By Dustin Rowles | TV | April 28, 2025
I had some serious reservations about Brett Goldstein as a stand-up comedian, reservations that the trailer for his special Second Best Night of Your Life did little to assuage. There’s something about Goldstein that feels fundamentally at odds with the demands of stand-up. Can a notoriously nice guy actually kill on stage while remaining a notoriously nice guy?
Mostly, yes. There’s nothing groundbreaking about his first HBO special, and not much that’s particularly insightful either, but Second Best Night is more than just the novelty of watching Roy Kent do stand-up. Goldstein is funny, charming, and affable, and his comedy feels like the kind of loose, tipsy conversation a Brit might have with an American friend at a pub after one too many beers.
A lot of his material leans on the well-worn differences between Britain and America, everything from the lack of privacy in American public restrooms to the jarring way Americans end phone calls. There’s also, of course, the obligatory bit about how Brits and Americans treat the C-word.

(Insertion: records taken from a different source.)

Lemma OrderedProposalRefs_add_spec r o : ordered_ok o ->
  ordered_ok (OrderedProposalRefs_add r o) /\
  forall r', r' ∈ ordered_proposal_refs (OrderedProposalRefs_add r o) <-> r' ∈ ordered_proposal_refs o \/ r' = r.
Proof.
  intros [Hd Hs]. unfold OrderedProposalRefs_add. case_decide as Hr.
  - split; [done|]. intros r'. split; [by left|]. intros [?| ->]; [done|by apply Hs].
  - rewrite Hs in Hr. split; [split; cbn|].
    + apply NoDup_app. split_and!; [done| |apply NoDup_singleton]. by intros x Hx ->%list_elem_of_singleton.
    + intros r'. rewrite elem_of_union, elem_of_singleton, elem_of_app, list_elem_of_singleton, Hs. tauto.
    + intros r'. cbn. rewrite elem_of_app, list_elem_of_singleton. done.
Qed.

Lemma filter_snoc {A} (f : A -> bool) l x : List.filter f (l ++ [x]) = List.filter f l ++ if f x then [x] else [].
Proof. rewrite List.filter_app. cbn. by destruct (f x). Qed.

Lemma find_snoc {A} (f : A -> bool) l x :
  List.find f (l ++ [x]) = match List.find f l with Some y => Some y | None => if f x then Some x else None end.
Proof. induction l as [|y l IH]; cbn; [by destruct (f x)|]. by destruct (f y). Qed.

Lemma existsb_find {A} (f : A -> bool) l : existsb f l = match List.find f l with Some _ => true | None => false end.
Proof. induction l as [|x l IH]; cbn; [done|]. by destruct (f x). Qed.
(* ===== verification/PublicGroup.v ===== *)
(** * Public groups and their diffs

    Models the authenticated content of messages ([framing/mls_content.rs],
    [framing/mls_auth_content.rs], [Commit] of [messages/mod.rs]), the transcript
    hashes ([framing/public_message.rs]), the group context
    ([group/group_context.rs]), the public state of a group
    ([group/public_group/mod.rs]), its diff ([group/public_group/diff.rs]) and
    the application of proposals ([diff/apply_proposals.rs]).  The TLS encodings
    of the two transcript hash inputs are the parameters of the class
    [TranscriptEncoding]; hashing is the provider of [Nodes.TreeHashing]. *)

From S2P Require Import Prelude TreeMath Crypto BinaryTree SecretTree LeafNodes Nodes TreeSyncDiff TreeHash UpdatePaths TreeKem TreeSync Proposals.

(** ** Authenticated content *)

Inductive WireFormat := WirePublicMessage | WirePrivateMessage | WireWelcome | WireGroupInfo | WireKeyPackage.

#[export] Instance WireFormat_eq_dec : EqDecision WireFormat.
Proof. solve_decision. Defined.
#[export] Instance ContentType_eq_dec : EqDecision ContentType.
Proof. solve_decision. Defined.
#[export] Instance Sender_eq_dec : EqDecision Sender.
Proof. solve_decision. Defined.

(** [UpdatePath { leaf_node, nodes }] as a commit carries it, with the ciphertexts;
    [UpdatePaths.UpdatePath] is its public part. *)
Record CommitPath := mkCommitPath { cp_leaf_node : LeafNode; cp_nodes : list UpdatePathNode }.

Definition public_part (path : CommitPath) : UpdatePath :=
  {| up_leaf_node := cp_leaf_node path; up_public_keys := map node_public_key (cp_nodes path) |}.

Record Commit := mkCommit { commit_proposals : list ProposalOrRef; commit_path : option CommitPath }.

Inductive FramedContentBody :=
| BodyApplication (application_data : bytes)
| BodyProposal (p : Proposal)
| BodyCommit (c : Commit).

Definition content_type (b : FramedContentBody) : ContentType :=
  match b with
  | BodyApplication _ => ContentApplication
  | BodyProposal _ => ContentProposal
  | BodyCommit _ => ContentCommit
  end.

Record FramedContent := mkFramedContent {
  content_group_id : bytes;
  content_epoch : Z;
  content_sender : Sender;
  authenticated_data : bytes;
  content_body : FramedContentBody
}.

Record FramedContentAuthData := mkFramedContentAuthData {
  auth_signature : bytes;
  auth_confirmation_tag : option bytes
}.

Record AuthenticatedContent := mkAuthenticatedContent {
  ac_wire_format : WireFormat;
  ac_content : FramedContent;
  ac_auth : FramedContentAuthData
}.

(** ** Transcript hashes *)

Class TranscriptEncoding := {
  (** [tls_serialize_detached] of [ConfirmedTranscriptHashInput { wire_format, mls_content, signature }] *)
  tls_confirmed_input : WireFormat -> FramedContent -> bytes -> option bytes;
  (** [tls_serialize_detached] of [InterimTranscriptHashInput { confirmation_tag }] *)
  tls_interim_input : bytes -> option bytes
}.

(** ** Group context *)

Record GroupContext := mkGroupContext {
  gc_protocol_version : ProtocolVersion;
  gc_ciphersuite : Ciphersuite;
  gc_group_id : bytes;
  gc_epoch : Z;
  gc_tree_hash : bytes;
  gc_confirmed_transcript_hash : bytes;
  gc_extensions : Extensions
}.

Definition GroupContext_new (c : Ciphersuite) (group_id : bytes) (epoch : Z) (tree_hash confirmed_transcript_hash : bytes)
    (es : Extensions) : GroupContext := {|
  gc_ciphersuite := c; gc_protocol_version := Mls10; gc_group_id := group_id; gc_epoch := epoch;
  gc_tree_hash := tree_hash; gc_confirmed_transcript_hash := confirmed_transcript_hash; gc_extensions := es |}.

Definition create_initial_group_context (c : Ciphersuite) (group_id tree_hash : bytes) (es : Extensions) : GroupContext :=
  GroupContext_new c group_id 0 tree_hash [] es.

(** [GroupEpoch::increment] on a [u64] *)
Definition increment_epoch (g : GroupContext) : GroupContext := {|
  gc_protocol_version := gc_protocol_version g; gc_ciphersuite := gc_ciphersuite g; gc_group_id := gc_group_id g;
  gc_epoch := u64_wrap (gc_epoch g + 1); gc_tree_hash := gc_tree_hash g;
  gc_confirmed_transcript_hash := gc_confirmed_transcript_hash g; gc_extensions := gc_extensions g |}.

Definition update_tree_hash (new_tree_hash : bytes) (g : GroupContext) : GroupContext := {|
  gc_protocol_version := gc_protocol_version g; gc_ciphersuite := gc_ciphersuite g; gc_group_id := gc_group_id g;
  gc_epoch := gc_epoch g; gc_tree_hash := new_tree_hash;
  gc_confirmed_transcript_hash := gc_confirmed_transcript_hash g; gc_extensions := gc_extensions g |}.

Definition set_extensions (es : Extensions) (g : GroupContext) : GroupContext := {|
  gc_protocol_version := gc_protocol_version g; gc_ciphersuite := gc_ciphersuite g; gc_group_id := gc_group_id g;
  gc_epoch := gc_epoch g; gc_tree_hash := gc_tree_hash g;
  gc_confirmed_transcript_hash := gc_confirmed_transcript_hash g; gc_extensions := es |}.

Definition set_confirmed_transcript_hash (hash : bytes) (g : GroupContext) : GroupContext := {|
  gc_protocol_version := gc_protocol_version g; gc_ciphersuite := gc_ciphersuite g; gc_group_id := gc_group_id g;
  gc_epoch := gc_epoch g; gc_tree_hash := gc_tree_hash g;
  gc_confirmed_transcript_hash := hash; gc_extensions := gc_extensions g |}.

Section Transcript.
Context `{!TreeHashing} `{!TranscriptEncoding}.

Definition calculate_confirmed_transcript_hash (c : Ciphersuite) (interim_transcript_hash : bytes)
    (w : WireFormat) (content : FramedContent) (signature : bytes) : outcome LibraryError bytes :=
  serialized ← ok_or (tls_confirmed_input w content signature) LibraryMissingBoundsCheck;
  map_err LibraryCryptoError (provider_hash (hash_algorithm c) (interim_transcript_hash ++ serialized)).

Definition calculate_interim_transcript_hash (c : Ciphersuite) (confirmed_transcript_hash confirmation_tag : bytes) :
    outcome LibraryError bytes :=
  serialized ← ok_or (tls_interim_input confirmation_tag) LibraryMissingBoundsCheck;
  map_err LibraryCryptoError (provider_hash (hash_algorithm c) (confirmed_transcript_hash ++ serialized)).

The story behind the special’s title is peak Brett Goldstein. The best day of his life, he says, was the day he appeared on Sesame Street, and he jokes that nothing else, not even having kids, will ever top hanging out with the Cookie Monster, whom he describes as an addict still in his “fun stage.”
Elsewhere, he cracks jokes about toxic masculinity, imagines how much better boxing would be if fighters took MDMA before matches, and roasts Shakespeare for his ridiculous plots while singing the praises of musicals.
His section on relationships and singledom gets the closest to something personal, but even then, Goldstein keeps his distance. He’s funny, but there’s no real vulnerability. Even his self-deprecation feels packaged, relying on broad stereotypes about men or Brits. It feels like he’s still figuring out his identity as a comedian, someone who isn’t quite ready to bleed a little on stage the way the greats often do. He mentions Ted Lasso and Sesame Street, but he never digs deeper, takes real risks, or even tries to subvert the format.
If he weren’t Brett Goldstein, I’m not sure HBO would have given him a microphone. He’s an A+ human being, but a B- comedian, which certainly makes Second Best Night of Your Life worthwhile but hardly necessary.